WORK ORDER
In the material below, the lines from the one containing "Definition RunFlushThread : M" through the one containing "(delete_tuple_ r); 4; name]" are to be given again exactly, ends included, and no others.

SUPPLIED MATERIAL

(* ===== verification/Log.v ===== *)
(** Log records and the log buffers: [recovery/log_record.h] and
    [recovery/log_manager.*].

    [RunFlushThread], [AppendLogRecord] (beyond its return value), [Redo] and
    [Undo] have no body in the source.  A member that a constructor leaves unset
    is [None]. *)
From Stdlib Require Import Ascii String.
From S2P Require Import Prelude Config Record Meta.

Inductive LogRecordType : Set :=
  | INVALID | CREATE_TABLE | MARK_DROP_TABLE | APPLY_DROP_TABLE | CREATE_INDEX | MARK_DROP_INDEX | APPLY_DROP_INDEX
  | INSERT | UPDATE | DELETE | BEGIN | COMMIT | ABORT | NEW_PAGE.

#[global] Instance LogRecordType_eq_dec : EqDecision LogRecordType.
Proof. solve_decision. Defined.

(** [log_record_type]. *)
Definition log_type_name (t : LogRecordType) : string :=
  match t with
  | INVALID => "INVALID" | CREATE_TABLE => "CREATE_TABLE" | MARK_DROP_TABLE => "MARK_DROP_TABLE"
  | APPLY_DROP_TABLE => "APPLY_DROP_TABLE" | CREATE_INDEX => "CREATE_INDEX" | MARK_DROP_INDEX => "MARK_DROP_INDEX"
  | APPLY_DROP_INDEX => "APPLY_DROP_INDEX" | INSERT => "INSERT" | UPDATE => "UPDATE" | DELETE => "DELETE"
  | BEGIN => "BEGIN" | COMMIT => "COMMIT" | ABORT => "ABORT" | NEW_PAGE => "NEW_PAGE"
  end.

Definition HEADER_SIZE : Z := 20.
Definition sizeof_Rid : Z := 8.

(** The bytes of a table name. *)
Definition name_bytes (s : string) : bytes := (λ c, Z.of_N (N_of_ascii c)) <$> chars s.

Record LogRecord : Type := MkLog {
  size_ : Z;
  lsn_ : Z;
  log_txn_id_ : Z;
  log_prev_lsn_ : Z;
  log_type_ : LogRecordType;
  tab_name_ : option bytes;               (* with tab_name_size_, its length *)
  update_rid_ : option Rid;
  old_tuple_ : option RmRecord;
  new_tuple_ : option RmRecord;
  insert_rid_ : option Rid;
  insert_tuple_ : option RmRecord;
  delete_rid_ : option Rid;
  delete_tuple_ : option RmRecord;
  new_page_no_ : option Z
}.

Definition new_LogRecord : LogRecord :=
  MkLog 0 INVALID_LSN INVALID_TXN_ID INVALID_LSN INVALID None None None None None None None None None.

(** *** The constructors *)

Definition log_txn {S} (txn_id prev_lsn : Z) (t : LogRecordType) : M S LogRecord :=
  assert_ (bool_decide (t = BEGIN) || bool_decide (t = COMMIT) || bool_decide (t = ABORT)) ;;
  ret (MkLog HEADER_SIZE INVALID_LSN txn_id prev_lsn t None None None None None None None None None).

Definition log_table (txn_id prev_lsn : Z) (t : LogRecordType) (table_name : string) : LogRecord :=
  let name := name_bytes table_name in
  MkLog (HEADER_SIZE + 4 + Z.of_nat (length name)) INVALID_LSN txn_id prev_lsn t (Some name)
    None None None None None None None None.

Definition log_update (txn_id prev_lsn : Z) (t : LogRecordType) (rid : Rid) (old_tuple new_tuple : RmRecord)
    (table_name : string) : LogRecord :=
  let name := name_bytes table_name in
  MkLog (HEADER_SIZE + sizeof_Rid + 4 * 3 + rec_size old_tuple + rec_size new_tuple + Z.of_nat (length name))
    INVALID_LSN txn_id prev_lsn t (Some name) (Some rid) (Some (copy_RmRecord old_tuple)) (Some (copy_RmRecord new_tuple))
    None None None None None.

Definition log_insert_delete {S} (txn_id prev_lsn : Z) (t : LogRecordType) (rid : Rid) (r : RmRecord)
    (table_name : string) : M S LogRecord :=
  let name := name_bytes table_name in
  let size := HEADER_SIZE + sizeof_Rid + 4 * 2 + rec_size r + Z.of_nat (length name) in
  if bool_decide (t = INSERT) then
    ret (MkLog size INVALID_LSN txn_id prev_lsn t (Some name) None None None (Some rid) (Some (copy_RmRecord r)) None None None)
  else
    assert_ (bool_decide (t = DELETE)) ;;
    ret (MkLog size INVALID_LSN txn_id prev_lsn t (Some name) None None None None None (Some rid) (Some (copy_RmRecord r)) None).

Definition log_new_page (txn_id prev_lsn : Z) (t : LogRecordType) (page_no : Z) (table_name : string) : LogRecord :=
  let name := name_bytes table_name in
  MkLog (HEADER_SIZE + 4 * 2 + Z.of_nat (length name)) INVALID_LSN txn_id prev_lsn t (Some name)
    None None None None None None None (Some page_no).

(** *** Table names in a buffer *)

(** [SerializeTableName(log_buffer, pos)]: the buffer and the new [pos]. *)
Definition SerializeTableName {S} (name : bytes) (log_buffer : bytes) (pos : Z) : M S (bytes * Z) :=
  let n := Z.of_nat (length name) in
  if (0 <=? pos) && (pos + 4 + n <=? Z.of_nat (length log_buffer)) then
    let log_buffer := splice (Z.to_nat pos) (le32 n) log_buffer in
    let pos := wrap32 (pos + 4) in
    let log_buffer := splice (Z.to_nat pos) name log_buffer in
    let pos := wrap32 (pos + 4) in
    ret (log_buffer, pos)
  else crash_with OutOfBounds.

(** [DeserializeTableName(data)]. *)
Definition DeserializeTableName {S} (data : bytes) : M S bytes :=
  if (4 <=? length data)%nat then
    let n := get_int 0 data in
    if (0 <=? n) && (4 + n <=? Z.of_nat (length data)) then ret (slice 4 (Z.to_nat n) data)
    else crash_with OutOfBounds
  else crash_with OutOfBounds.

(** ** LogManager *)

Record LogManager : Type := MkLogMgr {
  log_mode_ : bool;
  log_buffer_ : bytes;
  flush_buffer_ : bytes;
  next_lsn_ : Z;
  persistent_lsn_ : Z;
  flush_lsn_ : Z;
  log_buffer_write_offset_ : Z;
  flush_buffer_write_offset_ : Z
}.

(** [LogManager(disk_manager)], for buffers of [n] bytes. *)
Definition new_LogManager (n : nat) : LogManager :=
  MkLogMgr false (zeros n) (zeros n) 0 INVALID_LSN INVALID_LSN 0 0.

Definition SwapBuffer (m : LogManager) : LogManager :=
  MkLogMgr (log_mode_ m) (flush_buffer_ m) (log_buffer_ m) (next_lsn_ m) (persistent_lsn_ m) (wrap32 (next_lsn_ m - 1))
    (flush_buffer_write_offset_ m) (log_buffer_write_offset_ m).

Definition AppendLogRecord (r : LogRecord) : M LogManager Z := ret (lsn_ r).

Definition GetLogMode (m : LogManager) : bool := log_mode_ m.
Definition SetLogMode (b : bool) (m : LogManager) : LogManager :=
  MkLogMgr b (log_buffer_ m) (flush_buffer_ m) (next_lsn_ m) (persistent_lsn_ m) (flush_lsn_ m)
    (log_buffer_write_offset_ m) (flush_buffer_write_offset_ m).

Definition RunFlushThread : M LogManager unit := ret tt.

(** [flush_thread_] is never set, and joining is a call through it. *)
Definition StopFlushThread : M LogManager unit := modify (SetLogMode false) ;; crash_with Uninitialised.

(** [WakeUpFlushThread(p)], [p] given or null.  The wait is for a promise that only
    the flush thread could keep, and there is none: [None] is a call that never
    returns. *)
Definition WakeUpFlushThread (p : bool) (m : LogManager) : option LogManager :=
  let m' := SwapBuffer m in if p then None else Some m'.

(** ** Checkpoints and recovery *)

Record LogRecovery : Type := MkRecovery {
  rc_log_buffer_ : bytes;
  log_offset_ : Z;
  active_txns_ : gmap Z Z;
  lsn_mapping_ : gmap Z Z;
  recovery_mode_ : bool
}.

(** [LogRecovery(...)]: a buffer of [n] bytes, not cleared. *)
Definition new_LogRecovery (buf : bytes) : LogRecovery := MkRecovery buf 0 ∅ ∅ false.
Definition GetRecoveryMode (r : LogRecovery) : bool := recovery_mode_ r.
Definition Redo : M LogRecovery unit := ret tt.
Definition Undo : M LogRecovery unit := ret tt.
Definition BeginCheckpoint {S} : M S unit := ret tt.
Definition EndCheckpoint {S} : M S unit := ret tt.

(** ** What holds *)

(** The sizes of the parts of a record, as the comment at the head of
    [log_record.h] lays them out. *)
Definition log_layout (r : LogRecord) : list Z :=
  let name := Z.of_nat (length (default [] (tab_name_ r))) in
  let tuple o := match o with Some t => rec_size t | None => 0 end in
  match log_type_ r with
  | BEGIN | COMMIT | ABORT => [HEADER_SIZE]
  | INSERT => [HEADER_SIZE; sizeof_Rid; 4; tuple (insert_tuple_ r); 4; name]
  | DELETE => [HEADER_SIZE; sizeof_Rid; 4; tuple (delete_tuple_ r); 4; name]
  | UPDATE => [HEADER_SIZE; sizeof_Rid; 4; tuple (old_tuple_ r); 4; tuple (new_tuple_ r); 4; name]
  | NEW_PAGE => [HEADER_SIZE; 4; 4; name]
  | _ => [HEADER_SIZE; 4; name]
  end.

Definition total (l : list Z) : Z := foldr Z.add 0 l.

Lemma log_insert_delete_size {S} txn prev t rid r name rec (s s' : S) :
  log_insert_delete txn prev t rid r name s = (Ok rec, s') → size_ rec = total (log_layout rec).
Proof.
  unfold log_insert_delete. case_bool_decide as E.
  - subst t. intros [= <- _]. unfold total. simpl. lia.
  - unfold st_bind, assert_. case_bool_decide as E'; [|done]. subst t. intros [= <- _]. unfold total. simpl. lia.
Qed.

(** The [size_] each constructor computes is that of the layout. *)
Lemma log_sizes_match_layout {S} txn prev t rid r1 r2 page name (s s' : S) rec :
  (log_txn txn prev t s = (Ok rec, s') ∨ log_insert_delete txn prev t rid r1 name s = (Ok rec, s') ∨
   t = UPDATE ∧ rec = log_update txn prev t rid r1 r2 name ∨
   t = NEW_PAGE ∧ rec = log_new_page txn prev t page name ∨
   t = APPLY_DROP_TABLE ∧ rec = log_table txn prev t name) →
  size_ rec = total (log_layout rec).
Proof.
  intros [H|[H|[[-> ->]|[[-> ->]|[-> ->]]]]]; [|by eapply log_insert_delete_size|unfold total; simpl; lia..].
  unfold log_txn, st_bind, assert_ in H. destruct t; cbn in H; (discriminate H || (injection H as <- _; done)).
Qed.

(** [C38] A table name survives the log. Written into a buffer with room for it,
    [SerializeTableName] puts its length and its bytes at [pos] and changes no
    other byte, [DeserializeTableName] at [pos] gives the name back, and [pos]
    has moved by 8, whatever the length of the name: the next thing written
    starts behind the name only when the name has at most four bytes. *)
Theorem table_name_roundtrip {S} (name buf : bytes) (pos : Z) (s : S) :
  0 ≤ pos → pos + 4 + Z.of_nat (length name) ≤ Z.of_nat (length buf) → pos + 8 ≤ int_max →
  Z.of_nat (length buf) ≤ int_max →
  ∃ buf', SerializeTableName name buf pos s = (Ok (buf', pos + 8), s) ∧
    DeserializeTableName (drop (Z.to_nat pos) buf') s = (Ok name, s) ∧ length buf' = length buf ∧
    (∀ i, (i < Z.to_nat pos ∨ Z.to_nat pos + 4 + length name ≤ i)%nat → buf' !! i = buf !! i) ∧
    (pos + 8 < pos + 4 + Z.of_nat (length name) ↔ (4 < length name)%nat).
Proof.
  intros Hp Hroom Hp8 Hbuf. unfold SerializeTableName.
  rewrite (proj2 (Z.leb_le 0 pos)), (proj2 (Z.leb_le (pos + 4 + _) _)) by done. cbn [andb].
  assert (wrap32 (pos + 4) = pos + 4) as -> by (apply wrap32_id; unfold is_int, int_min, int_max in *; lia).
  assert (wrap32 (pos + 4 + 4) = pos + 8) as ->
    by (replace (pos + 4 + 4) with (pos + 8) by lia; apply wrap32_id; unfold is_int, int_min, int_max in *; lia).
  set (b1 := splice (Z.to_nat pos) (le32 (Z.of_nat (length name))) buf).
  assert (length b1 = length buf) as L1 by (apply length_splice; rewrite length_le32; lia).
  eexists. split; [done|]. set (b2 := splice (Z.to_nat (pos + 4)) name b1).
  assert (length b2 = length buf) as L2 by (rewrite <- L1; apply length_splice; lia).
  assert (get_int 0 (drop (Z.to_nat pos) b2) = Z.of_nat (length name)) as Hn.
  { unfold get_int, slice. rewrite drop_drop, Nat.add_0_r. change (take 4 (drop (Z.to_nat pos) b2)) with (slice (Z.to_nat pos) 4 b2).
    unfold b2. rewrite slice_splice_disjoint by lia. unfold b1. rewrite <- (length_le32 (Z.of_nat (length name))).
    rewrite slice_splice_same by (rewrite length_le32; lia). apply of_le32_le32_id. unfold is_int, int_min, int_max in *. lia. }
  split; [|split; [done|split; [|lia]]].
  - unfold DeserializeTableName. rewrite length_drop, L2, Hn.
    rewrite (proj2 (Nat.leb_le 4 _)), (proj2 (Z.leb_le 0 _)), (proj2 (Z.leb_le (4 + _) _)) by lia. simpl.
    unfold st_ret. do 2 f_equal. rewrite Nat2Z.id. unfold slice at 1. rewrite drop_drop.
    replace (Z.to_nat pos + 4)%nat with (Z.to_nat (pos + 4)) by lia. unfold b2. apply slice_splice_same. lia.
  - intros i Hi. unfold b2. rewrite lookup_splice_out by lia. unfold b1. rewrite lookup_splice_out; [done|..]; rewrite length_le32; lia.
Qed.

Module LogRuns.

Lemma table_name_roundtrip_witness :
  ∃ buf', SerializeTableName (name_bytes "student") (zeros 32) 0 tt = (Ok (buf', 8), tt) ∧
    DeserializeTableName (drop 0 buf') tt = (Ok (name_bytes "student"), tt).
Proof.
  destruct (table_name_roundtrip (name_bytes "student") (zeros 32) 0 tt) as (buf' & H1 & H2 & _);
    [lia|by vm_compute|by vm_compute|by vm_compute|]. exists buf'. exact (conj H1 H2).
Defined.

(** Two names written one after the other: the second overwrites the end of the
    first. *)
Lemma second_name_overwrites_first :
  let '(r, _) := (p ← SerializeTableName (name_bytes "student") (zeros 32) 0;
                  q ← SerializeTableName (name_bytes "grade") p.1 p.2;
                  DeserializeTableName q.1) tt in
  r ≠ Ok (name_bytes "student").
Proof. by vm_compute. Qed.

(** A record appended to the log is not given a sequence number. *)
Lemma append_gives_no_lsn txn prev t name m :
  AppendLogRecord (log_table txn prev t name) m = (Ok INVALID_LSN, m).
Proof. done. Qed.

End LogRuns.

RESULT FOR THIS EXERCISE
Definition RunFlushThread : M LogManager unit := ret tt.

(** [flush_thread_] is never set, and joining is a call through it. *)
Definition StopFlushThread : M LogManager unit := modify (SetLogMode false) ;; crash_with Uninitialised.

(** [WakeUpFlushThread(p)], [p] given or null.  The wait is for a promise that only
    the flush thread could keep, and there is none: [None] is a call that never
    returns. *)
Definition WakeUpFlushThread (p : bool) (m : LogManager) : option LogManager :=
  let m' := SwapBuffer m in if p then None else Some m'.

(** ** Checkpoints and recovery *)

Record LogRecovery : Type := MkRecovery {
  rc_log_buffer_ : bytes;
  log_offset_ : Z;
  active_txns_ : gmap Z Z;
  lsn_mapping_ : gmap Z Z;
  recovery_mode_ : bool
}.

(** [LogRecovery(...)]: a buffer of [n] bytes, not cleared. *)
Definition new_LogRecovery (buf : bytes) : LogRecovery := MkRecovery buf 0 ∅ ∅ false.
Definition GetRecoveryMode (r : LogRecovery) : bool := recovery_mode_ r.
Definition Redo : M LogRecovery unit := ret tt.
Definition Undo : M LogRecovery unit := ret tt.
Definition BeginCheckpoint {S} : M S unit := ret tt.
Definition EndCheckpoint {S} : M S unit := ret tt.

(** ** What holds *)

(** The sizes of the parts of a record, as the comment at the head of
    [log_record.h] lays them out. *)
Definition log_layout (r : LogRecord) : list Z :=
  let name := Z.of_nat (length (default [] (tab_name_ r))) in
  let tuple o := match o with Some t => rec_size t | None => 0 end in
  match log_type_ r with
  | BEGIN | COMMIT | ABORT => [HEADER_SIZE]
  | INSERT => [HEADER_SIZE; sizeof_Rid; 4; tuple (insert_tuple_ r); 4; name]
  | DELETE => [HEADER_SIZE; sizeof_Rid; 4; tuple (delete_tuple_ r); 4; name]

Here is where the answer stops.